The costumes, in particular, are exquisite this time around. The Wizarding World always has the best costumes but i knew this would be something special because of the period in which these events take place. I was not wrong. also, it’s Paris. There’s a scene where cats have to get to a circus by entering under the skirt of this beautiful statue and the way that scene i framed? The juxtaposition of the statue in front of the modern, bustling, Paris? Simply breathtaking.
I really liked the casting in this flick. I think the addition of Depp and Law was a stroke of genius. These two cats were easily one the best things about this movie. It’s just a f*cking shame they weren’t given enough to do. That’s actually a continuing theme throughout this mess of a movie; No one ever has enough to do.
Dan Fogler is probably the best thing about this movie, really. But, like literally everyone and everything else in this thing, his Jacob Kowalski felt underused and underdeveloped. Dude did great with what he was given, everyone did, but what he was given, wasn’t much. That’s what this movie is, though, in a nutshell; Not much.
Eddy Redmayne did his thing. I’m pretty sure Newt is on the Spectrum and i think Rowling is trying to subtly hint at that, but she’s just a bit off. Newt comes across as dick most of the time, not some guy with difficulty reading and maneuvering social situations. I really like his take on Scamander but i can totally see how people find him unsympathetic and rude.
I liked the casting of Zoe Kravitz as Lita Lestrange. I think she was a bright spot in this film. I thick she could have shone brilliantly,though, if she has something to f*cking do! Like, the chemistry between her and Redmayne was palpable. I believed that they loved each other. It’s a goddamn shame we didn’t get to see that properly displayed.

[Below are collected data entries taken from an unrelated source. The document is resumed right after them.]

(** X15. [nativeDetectText] takes the first output of the session
    without asking whether there is one: when the session returns no
    output, the call reads [output[0]] of an empty vector (undefined
    behaviour) instead of returning the null result. *)
Theorem detect_without_output
    (handle : Z) (bitmap : Bitmap) (w : World) (h : OCRHandle) (o : Session)
    (t : list f32) (name : string) :
  handle <> 0 ->
  handles w !! handle = Some h ->
  sessions w !! detSession h = Some o ->
  Det.encode (to_int (bm_width bitmap)) (to_int (bm_height bitmap))
    (bm_pixels bitmap) = Ret t ->
  GetInputName o = Ret name ->
  Run o name {| t_data := t;
                t_dims := [1; 3; to_int (bm_height bitmap);
                           to_int (bm_width bitmap)] |} = Ret [] ->
  fst (nativeDetectText handle bitmap w) = Undef out_of_bounds.
Proof.
  intros Hnz Hh Ho Henc Hname Hrun.
  unfold nativeDetectText.
  rewrite (proj2 (Z.eqb_neq handle 0) Hnz).
  unfold try_catch, detect_body.
  erewrite bind_eq by reflexivity.
  erewrite bind_eq by reflexivity.
  erewrite bind_eq by (apply lift_eq; exact Henc).
  erewrite bind_eq by reflexivity.
  erewrite bind_eq by (apply load_handle_eq; exact Hh).
  erewrite bind_eq
    by (eapply session_run_eq; [exact Ho | exact Hname | exact Hrun]).
  erewrite bind_undef; [reflexivity|]. reflexivity.
Qed.

Lemma detect_without_output_witness :
  fst (nativeDetectText 1 sample_bitmap no_output_world)
  = Undef out_of_bounds.
Proof.
  apply (detect_without_output 1 sample_bitmap no_output_world
           {| detSession := 2; clsSession := 3; recSession := 4 |}
           cls_model
           [normalize 255; normalize 0; normalize 128;
            normalize 0; normalize 0; normalize 255] "x"%string).
  - lia.
  - vm_compute. reflexivity.
  - vm_compute. reflexivity.
  - vm_compute. reflexivity.
  - reflexivity.
  - reflexivity.
Defined.



(** X17. An output whose shape has fewer than three dimensions is not
    reported as a failure: [nativeDetectText] returns an empty array,
    whatever the output holds. *)
Theorem detect_low_rank_output
    (handle : Z) (bitmap : Bitmap) (w : World) (h : OCRHandle) (o : Session)
    (t : list f32) (name : string) (out0 : Tensor) (rest : list Tensor) :
  handle <> 0 ->
  handles w !! handle = Some h ->
  sessions w !! detSession h = Some o ->
  Det.encode (to_int (bm_width bitmap)) (to_int (bm_height bitmap))
    (bm_pixels bitmap) = Ret t ->
  GetInputName o = Ret name ->
  Run o name {| t_data := t;
                t_dims := [1; 3; to_int (bm_height bitmap);
                           to_int (bm_width bitmap)] |}
  = Ret (out0 :: rest) ->
  (length (t_dims out0) < 3)%nat ->
  fst (nativeDetectText handle bitmap w) = Ret (Some []).
Proof.
  intros Hnz Hh Ho Henc Hname Hrun Hrank.
  apply (detect_returns_decoded handle bitmap w h o t name out0 rest);
    try assumption.
  unfold decode.
  destruct (Z.leb_spec 3 (Z.of_nat (length (t_dims out0)))) as [Hge|_];
    [lia | reflexivity].
Qed.
(* ===== verification/V1ParserProofs.v ===== *)
(** * What the v1 parser accepts

    A declarative description of TLV blocks and frames, and the proof that the
    parser of [V1Parser] accepts exactly the byte sequences it describes.  The
    description is written with the encoders' view of a field, so the same
    lemmas give the round trips of [FrameCodec]. *)

From S2P Require Import Prelude.
From S2P Require Import Utf8.
From S2P Require Import V1Parser.
Import WireType MessageType.

(** ** TLV blocks, declaratively *)

(** The bytes of one field, as [BodyBuilder::Add] writes them. *)
Definition encode_tlv (f : FieldView) : bytes :=
  be_bytes 2 (f_id f) ++ [wire_type_code (f_wire_type f); f_flags f] ++
  be_bytes 4 (bsize (f_value f)) ++ f_value f.

Definition encode_tlvs (fs : list FieldView) : bytes := concat (List.map encode_tlv fs).

(** A field that has an encoding: the widths of the TLV header, and no reserved
    flag. *)
Definition wf_tlv (f : FieldView) : Prop :=
  in_width 16 (f_id f) /\ (f_flags f = 0 \/ f_flags f = 1) /\
  in_width 32 (bsize (f_value f)) /\ all_bytes (f_value f).

(** The values a wire type has. *)
Definition valid_value (t : WireType) (v : bytes) : Prop :=
  match t with
  | kU8 => bsize v = 1
  | kU16 => bsize v = 2
  | kU32 => bsize v = 4
  | kU64 => bsize v = 8
  | kBool => v = [0] \/ v = [1]
  | kBytes => True
  | kUtf8 => exists cps, Forall permitted cps /\ v = concat (List.map utf8_encode cps)
  end.
Definition Dispatch (s : TranscriptParser) (d : Direction) (fr : ParsedFrame)
    : TranscriptParser * Error :=
  let stream_id := h_stream_id (pf_header fr) in
  match h_message_type (pf_header fr) with
  | kHello => CompleteWith (ProcessHello s d fr) stream_id
  | kNegotiate => CompleteWith (ProcessNegotiate s d fr) stream_id
  | kNegotiateAck => CompleteWith (ProcessNegotiateAck s d fr) stream_id
  | kTransportFinished => CompleteWith (ProcessTransportFinished s d fr) stream_id
  | kError =>
      if negb (binding_frames_complete s) && negb (stream_id =? 0) then
        Complete s (violation "pre-establishment ERROR is not connection scoped") stream_id
      else (s, NoError)
  | kPing => CompleteWith (ProcessPing s d fr) stream_id
  | kPong => CompleteWith (ProcessPong s d fr) stream_id
  | _ =>
      if negb (binding_frames_complete s) then
        Complete s (violation "message is not allowed before transport binding completes")
          stream_id
      else (s, NoError)
  end.

(** The step on the directional message id. *)
Definition AdvanceMessageId (s : TranscriptParser) (d : Direction) : TranscriptParser :=
  if get2 (next_message_id s) d =? umax 64 then
    s <| message_id_exhausted := set2 (message_id_exhausted s) d true |>
  else s <| next_message_id := set2 (next_message_id s) d (get2 (next_message_id s) d + 1) |>.

Definition ExpectedVersion (s : TranscriptParser) : Version :=
  if negotiation_acknowledged s then selected_version (negotiation s) else Version_default.

Definition Process (s : TranscriptParser) (d : Direction) (encoded : bytes)
    : TranscriptParser * Error :=
  if terminal s then (s, violation "transcript is terminal after a fatal error") else
  let parsed := ParseFrameEnvelope encoded (ExpectedVersion s) in
  if negb (result_ok parsed) then Complete s (pr_error parsed) 0 else
  let fr := pr_frame parsed in
  let stream_id := h_stream_id (pf_header fr) in
  if get2 (message_id_exhausted s) d ||
     negb (h_message_id (pf_header fr) =? get2 (next_message_id s) d) then
    Complete s (MakeError ErrorCode.kMessageIdViolation
                  "message ID is not the next directional value") stream_id
  else
  let s := AdvanceMessageId s d in
  if negotiation_acknowledged s &&
     (h_body_length (pf_header fr) >? effective_max_body (negotiation s)) then
    Complete s (MakeError ErrorCode.kLimitExceeded
                  "body length exceeds the negotiated limit") stream_id
  else
  let state_error := ValidateEnvelopeState s d fr in
  if negb (error_ok state_error) then Complete s state_error stream_id else
  let '(fr, body_error) := ParseFrameBody fr in
  if negb (error_ok body_error) then Complete s body_error stream_id else
  Dispatch s d fr.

This, young world Rowling is showing us, is absolutely stunning. Witnessing her magic set in a such a bygone time, is really something. I am thoroughly enjoying our current trip through the Wizarding World!
The Bad
The timeline is mad f*cked up in here. There are certain scenes and certain characters that, for all intents and purposes, shouldn’t even f*cking exist just yet. There is one in particular that, by the time Potter proper is a thing, should be LONG dead but nope! Because it’s cool i guess? I dunno, man, it’s all just frustrating from a writer’s standpoint. Sh*t should be tighter. It’s not.
There are plot holes here that are infuriating. Common sense sh*t like, you know, not doing a thing or maybe opening your mouth. Aside from the contradiction of certain events occurring that have not occurred or the appearance of certain characters that are established to not have been until an entire decade after these events, characters make heel turns that are outright ridiculous and objectively adverse to everything they are. Or at least, have been built up to be in the one movie we have before this one. I watched my favorite character, take a path that would be abhorrent to everything they are, because they were talked to kind of nice? I get that. The most dangerous villain is the one that talks sense to you. Lucifer. Hitler. Trump. I get that. I can see Grindlewald having that charisma, too. It’s why you cats Johnny Depp. He oozes that sh*t! But it only works if you establish that Grindlewald has that gift of gab, that essential charisma to turn even the staunchest of non-believers but...
You never get the necessary time with him to even believably establish that Grindlewald has that ability! When said turn comes from my favorite, it just comes across as forced conflict instead of misplaced belief. They weren’t convinced, they were throwing a tantrum. For a film with his name in it, Grindlewald is wildly underdeveloped and he’s not the only one. There are, at least, four characters intricate to the plot, that have NO development. None. They are there as plot devices and that’s it. There’s one, in particular, that find themselves standing against Grindlewald but will end up standing WITH Voldemort! These motherf*ckers preach the same goddamn thing! The f*ck?? It’s Nagini. Nagini chooses not to follow Grindlewald but becomes a f*cking Horcrux for Voldemort. The f*ck, dude? Why? You don’t f*cking know, because none of her motivations or anything were ever f*cking explored! And those are just the underdeveloped.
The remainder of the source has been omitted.